TASK TO COMPLETE: Locate and copy each line in the data that contains the word "wpid".
***** EXCERPTED RECORDS *****
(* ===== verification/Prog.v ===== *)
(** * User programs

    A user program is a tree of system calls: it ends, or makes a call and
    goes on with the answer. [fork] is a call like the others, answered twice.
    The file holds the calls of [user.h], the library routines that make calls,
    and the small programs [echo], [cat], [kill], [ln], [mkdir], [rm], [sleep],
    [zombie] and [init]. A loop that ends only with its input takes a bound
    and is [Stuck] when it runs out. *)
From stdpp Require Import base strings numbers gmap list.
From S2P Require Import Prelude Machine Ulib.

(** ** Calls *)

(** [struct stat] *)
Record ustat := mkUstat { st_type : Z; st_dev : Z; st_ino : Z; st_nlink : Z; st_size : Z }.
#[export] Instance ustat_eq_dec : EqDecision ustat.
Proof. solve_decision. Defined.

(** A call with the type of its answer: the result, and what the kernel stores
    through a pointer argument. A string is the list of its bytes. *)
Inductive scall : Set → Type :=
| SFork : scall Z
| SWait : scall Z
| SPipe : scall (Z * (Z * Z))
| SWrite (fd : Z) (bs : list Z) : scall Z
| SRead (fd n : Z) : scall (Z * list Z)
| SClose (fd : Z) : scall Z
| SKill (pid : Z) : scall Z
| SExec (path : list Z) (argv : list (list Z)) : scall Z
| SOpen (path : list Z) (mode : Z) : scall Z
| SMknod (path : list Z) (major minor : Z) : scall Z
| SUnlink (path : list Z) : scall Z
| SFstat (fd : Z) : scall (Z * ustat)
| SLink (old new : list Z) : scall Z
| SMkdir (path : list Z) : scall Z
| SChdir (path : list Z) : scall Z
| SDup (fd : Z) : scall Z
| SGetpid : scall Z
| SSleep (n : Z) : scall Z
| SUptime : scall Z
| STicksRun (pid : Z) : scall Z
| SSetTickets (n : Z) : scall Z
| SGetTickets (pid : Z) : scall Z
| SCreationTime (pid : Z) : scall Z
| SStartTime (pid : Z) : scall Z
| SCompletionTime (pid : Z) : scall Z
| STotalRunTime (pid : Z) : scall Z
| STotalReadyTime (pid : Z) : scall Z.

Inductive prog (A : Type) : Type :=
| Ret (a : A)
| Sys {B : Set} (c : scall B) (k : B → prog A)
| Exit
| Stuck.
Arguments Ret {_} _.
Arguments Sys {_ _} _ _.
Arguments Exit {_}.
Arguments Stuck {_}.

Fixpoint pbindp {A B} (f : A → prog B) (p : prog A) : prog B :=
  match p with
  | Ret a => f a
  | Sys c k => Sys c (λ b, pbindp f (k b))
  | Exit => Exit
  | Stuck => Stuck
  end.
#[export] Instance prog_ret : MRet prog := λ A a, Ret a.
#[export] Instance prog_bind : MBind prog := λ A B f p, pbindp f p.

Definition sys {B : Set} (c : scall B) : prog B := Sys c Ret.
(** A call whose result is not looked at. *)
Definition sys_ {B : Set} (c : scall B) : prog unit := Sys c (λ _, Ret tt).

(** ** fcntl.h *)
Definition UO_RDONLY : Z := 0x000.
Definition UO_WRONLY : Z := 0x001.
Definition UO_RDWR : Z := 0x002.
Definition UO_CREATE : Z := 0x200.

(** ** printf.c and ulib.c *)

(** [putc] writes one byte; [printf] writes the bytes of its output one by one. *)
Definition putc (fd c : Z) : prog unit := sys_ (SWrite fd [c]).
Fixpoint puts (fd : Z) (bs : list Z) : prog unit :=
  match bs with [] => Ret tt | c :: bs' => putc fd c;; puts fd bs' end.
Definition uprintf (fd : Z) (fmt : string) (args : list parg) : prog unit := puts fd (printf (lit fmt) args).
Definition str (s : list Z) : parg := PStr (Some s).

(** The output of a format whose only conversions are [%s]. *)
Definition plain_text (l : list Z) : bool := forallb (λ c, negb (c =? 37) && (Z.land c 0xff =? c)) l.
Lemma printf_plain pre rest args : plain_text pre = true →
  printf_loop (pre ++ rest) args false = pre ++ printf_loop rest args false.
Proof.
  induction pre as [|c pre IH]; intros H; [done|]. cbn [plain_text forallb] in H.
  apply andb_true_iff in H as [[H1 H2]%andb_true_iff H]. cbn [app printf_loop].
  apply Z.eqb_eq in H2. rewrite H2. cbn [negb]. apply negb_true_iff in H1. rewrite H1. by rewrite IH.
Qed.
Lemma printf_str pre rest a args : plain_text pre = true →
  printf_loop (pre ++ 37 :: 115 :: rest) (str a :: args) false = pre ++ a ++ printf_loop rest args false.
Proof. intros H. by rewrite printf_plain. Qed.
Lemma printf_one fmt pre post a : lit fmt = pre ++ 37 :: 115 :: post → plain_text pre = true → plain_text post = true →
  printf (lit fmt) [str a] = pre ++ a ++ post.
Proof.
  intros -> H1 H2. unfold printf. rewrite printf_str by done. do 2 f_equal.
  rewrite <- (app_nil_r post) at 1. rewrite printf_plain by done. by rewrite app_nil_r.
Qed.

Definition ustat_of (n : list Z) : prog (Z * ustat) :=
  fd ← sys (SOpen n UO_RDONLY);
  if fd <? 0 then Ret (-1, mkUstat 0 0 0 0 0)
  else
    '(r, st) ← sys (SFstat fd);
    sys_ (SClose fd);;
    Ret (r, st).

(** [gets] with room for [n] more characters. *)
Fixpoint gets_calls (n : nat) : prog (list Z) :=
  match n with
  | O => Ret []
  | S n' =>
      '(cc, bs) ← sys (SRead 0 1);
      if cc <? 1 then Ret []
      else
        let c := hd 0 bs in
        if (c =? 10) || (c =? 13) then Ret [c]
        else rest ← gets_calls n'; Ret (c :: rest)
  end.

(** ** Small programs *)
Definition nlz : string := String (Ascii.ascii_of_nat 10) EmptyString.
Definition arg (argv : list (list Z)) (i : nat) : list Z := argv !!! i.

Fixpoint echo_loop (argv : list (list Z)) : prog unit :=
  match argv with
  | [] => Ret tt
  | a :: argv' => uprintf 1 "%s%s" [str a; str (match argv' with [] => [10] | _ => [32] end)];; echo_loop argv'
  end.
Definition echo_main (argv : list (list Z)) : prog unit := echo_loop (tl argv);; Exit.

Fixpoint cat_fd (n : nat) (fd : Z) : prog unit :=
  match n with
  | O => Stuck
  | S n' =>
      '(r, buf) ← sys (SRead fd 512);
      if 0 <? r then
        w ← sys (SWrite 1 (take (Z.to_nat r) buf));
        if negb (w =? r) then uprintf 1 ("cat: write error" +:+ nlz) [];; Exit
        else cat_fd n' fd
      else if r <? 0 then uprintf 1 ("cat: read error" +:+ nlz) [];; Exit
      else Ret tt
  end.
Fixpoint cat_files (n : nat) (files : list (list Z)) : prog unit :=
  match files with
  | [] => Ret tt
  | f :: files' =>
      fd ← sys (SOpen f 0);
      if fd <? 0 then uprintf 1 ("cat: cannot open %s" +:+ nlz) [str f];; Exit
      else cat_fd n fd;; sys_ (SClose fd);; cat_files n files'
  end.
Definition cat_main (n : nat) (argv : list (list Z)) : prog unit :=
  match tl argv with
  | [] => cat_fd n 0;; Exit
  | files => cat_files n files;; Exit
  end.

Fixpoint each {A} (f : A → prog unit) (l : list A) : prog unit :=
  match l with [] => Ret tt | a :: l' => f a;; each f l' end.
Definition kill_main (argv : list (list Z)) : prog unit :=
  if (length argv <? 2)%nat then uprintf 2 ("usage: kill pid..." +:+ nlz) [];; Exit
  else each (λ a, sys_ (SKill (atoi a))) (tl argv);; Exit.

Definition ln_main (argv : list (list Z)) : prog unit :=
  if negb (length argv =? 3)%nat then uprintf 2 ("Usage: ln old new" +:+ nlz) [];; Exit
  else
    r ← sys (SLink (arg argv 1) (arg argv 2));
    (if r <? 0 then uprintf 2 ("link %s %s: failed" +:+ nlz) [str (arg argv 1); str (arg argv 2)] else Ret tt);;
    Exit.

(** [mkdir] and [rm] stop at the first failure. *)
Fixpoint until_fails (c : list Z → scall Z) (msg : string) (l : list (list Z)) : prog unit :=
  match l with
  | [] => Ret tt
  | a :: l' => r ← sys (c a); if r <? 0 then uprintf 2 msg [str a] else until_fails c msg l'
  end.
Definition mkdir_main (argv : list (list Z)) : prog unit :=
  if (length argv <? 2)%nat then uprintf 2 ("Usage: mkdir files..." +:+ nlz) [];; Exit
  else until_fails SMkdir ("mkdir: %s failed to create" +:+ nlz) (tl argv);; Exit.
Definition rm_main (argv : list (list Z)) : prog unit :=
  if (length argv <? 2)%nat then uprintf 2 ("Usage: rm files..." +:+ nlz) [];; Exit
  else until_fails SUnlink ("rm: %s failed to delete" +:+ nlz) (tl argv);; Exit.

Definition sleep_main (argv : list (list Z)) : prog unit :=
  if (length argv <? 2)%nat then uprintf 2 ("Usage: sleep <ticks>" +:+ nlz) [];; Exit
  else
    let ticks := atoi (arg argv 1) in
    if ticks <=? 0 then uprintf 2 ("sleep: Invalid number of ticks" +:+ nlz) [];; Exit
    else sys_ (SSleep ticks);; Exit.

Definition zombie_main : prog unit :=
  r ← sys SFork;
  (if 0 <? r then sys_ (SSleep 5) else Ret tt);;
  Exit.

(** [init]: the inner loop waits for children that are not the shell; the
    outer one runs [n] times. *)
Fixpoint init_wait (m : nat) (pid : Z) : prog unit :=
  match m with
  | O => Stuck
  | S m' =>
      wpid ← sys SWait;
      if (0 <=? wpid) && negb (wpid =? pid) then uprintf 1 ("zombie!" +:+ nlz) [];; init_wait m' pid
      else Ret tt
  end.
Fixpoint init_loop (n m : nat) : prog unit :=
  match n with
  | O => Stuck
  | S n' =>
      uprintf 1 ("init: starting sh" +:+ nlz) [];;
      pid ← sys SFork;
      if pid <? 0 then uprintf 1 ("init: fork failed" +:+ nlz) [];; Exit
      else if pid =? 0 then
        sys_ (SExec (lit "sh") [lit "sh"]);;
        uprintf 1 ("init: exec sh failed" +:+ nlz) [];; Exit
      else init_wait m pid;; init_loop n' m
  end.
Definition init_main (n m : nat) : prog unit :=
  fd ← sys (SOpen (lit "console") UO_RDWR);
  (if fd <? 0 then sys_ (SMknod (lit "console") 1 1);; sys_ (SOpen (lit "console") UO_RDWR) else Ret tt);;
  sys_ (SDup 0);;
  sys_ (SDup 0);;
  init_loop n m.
*****
***** EXCERPTED RECORDS *****
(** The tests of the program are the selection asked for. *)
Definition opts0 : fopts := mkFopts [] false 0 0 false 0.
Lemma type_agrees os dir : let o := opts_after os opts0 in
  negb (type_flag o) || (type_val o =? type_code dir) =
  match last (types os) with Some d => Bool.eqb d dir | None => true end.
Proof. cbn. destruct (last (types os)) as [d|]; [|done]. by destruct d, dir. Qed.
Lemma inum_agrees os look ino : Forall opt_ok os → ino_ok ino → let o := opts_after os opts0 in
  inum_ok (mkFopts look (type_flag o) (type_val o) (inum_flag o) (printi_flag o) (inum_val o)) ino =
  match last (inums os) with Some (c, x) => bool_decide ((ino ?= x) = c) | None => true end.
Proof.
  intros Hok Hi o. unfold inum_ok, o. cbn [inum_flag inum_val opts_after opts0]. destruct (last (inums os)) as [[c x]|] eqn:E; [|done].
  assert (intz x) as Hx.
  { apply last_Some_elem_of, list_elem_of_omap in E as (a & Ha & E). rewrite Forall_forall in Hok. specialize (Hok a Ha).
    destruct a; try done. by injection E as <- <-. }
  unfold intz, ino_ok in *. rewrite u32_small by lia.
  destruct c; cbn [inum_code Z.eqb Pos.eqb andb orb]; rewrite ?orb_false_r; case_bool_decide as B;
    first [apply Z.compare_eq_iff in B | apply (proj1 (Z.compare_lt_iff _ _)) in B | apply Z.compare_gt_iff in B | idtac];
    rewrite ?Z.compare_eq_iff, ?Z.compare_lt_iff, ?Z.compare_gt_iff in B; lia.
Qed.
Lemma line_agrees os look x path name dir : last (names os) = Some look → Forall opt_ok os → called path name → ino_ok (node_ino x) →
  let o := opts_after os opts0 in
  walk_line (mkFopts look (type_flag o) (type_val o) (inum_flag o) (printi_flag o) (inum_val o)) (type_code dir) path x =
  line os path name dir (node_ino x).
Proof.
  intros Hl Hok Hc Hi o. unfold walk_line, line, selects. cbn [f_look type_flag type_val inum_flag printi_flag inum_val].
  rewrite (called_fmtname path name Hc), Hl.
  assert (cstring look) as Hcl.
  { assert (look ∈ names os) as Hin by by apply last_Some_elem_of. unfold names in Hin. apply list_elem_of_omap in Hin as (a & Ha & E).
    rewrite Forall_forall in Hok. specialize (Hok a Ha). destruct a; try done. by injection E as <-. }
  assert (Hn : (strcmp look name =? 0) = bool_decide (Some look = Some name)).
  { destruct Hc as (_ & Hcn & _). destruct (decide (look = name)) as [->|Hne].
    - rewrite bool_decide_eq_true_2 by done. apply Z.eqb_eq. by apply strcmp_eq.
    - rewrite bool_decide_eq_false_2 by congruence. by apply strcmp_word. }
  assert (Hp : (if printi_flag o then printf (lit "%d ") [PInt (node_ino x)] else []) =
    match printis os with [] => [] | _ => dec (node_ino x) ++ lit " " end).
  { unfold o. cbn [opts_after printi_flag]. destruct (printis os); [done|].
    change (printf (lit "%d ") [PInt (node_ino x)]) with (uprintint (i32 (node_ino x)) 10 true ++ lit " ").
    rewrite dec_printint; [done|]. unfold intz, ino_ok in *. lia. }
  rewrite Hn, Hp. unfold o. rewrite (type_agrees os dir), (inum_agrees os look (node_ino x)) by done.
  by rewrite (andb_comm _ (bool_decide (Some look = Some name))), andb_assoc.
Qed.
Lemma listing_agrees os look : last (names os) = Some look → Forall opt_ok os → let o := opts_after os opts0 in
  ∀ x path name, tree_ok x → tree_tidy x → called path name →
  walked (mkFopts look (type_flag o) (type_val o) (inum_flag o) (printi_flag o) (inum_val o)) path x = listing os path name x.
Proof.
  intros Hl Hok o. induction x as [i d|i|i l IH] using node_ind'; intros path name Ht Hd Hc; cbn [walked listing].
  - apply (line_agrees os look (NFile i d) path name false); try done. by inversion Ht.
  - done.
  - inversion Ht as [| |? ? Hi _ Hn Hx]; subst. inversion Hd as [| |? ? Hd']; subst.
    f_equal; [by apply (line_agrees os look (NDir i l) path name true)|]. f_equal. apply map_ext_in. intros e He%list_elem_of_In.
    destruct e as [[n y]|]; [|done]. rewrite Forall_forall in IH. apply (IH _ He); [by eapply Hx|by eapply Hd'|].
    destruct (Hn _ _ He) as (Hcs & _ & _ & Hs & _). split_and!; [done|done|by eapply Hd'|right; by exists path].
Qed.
*****
RESPONSE:
      wpid ← sys SWait;
      if (0 <=? wpid) && negb (wpid =? pid) then uprintf 1 ("zombie!" +:+ nlz) [];; init_wait m' pid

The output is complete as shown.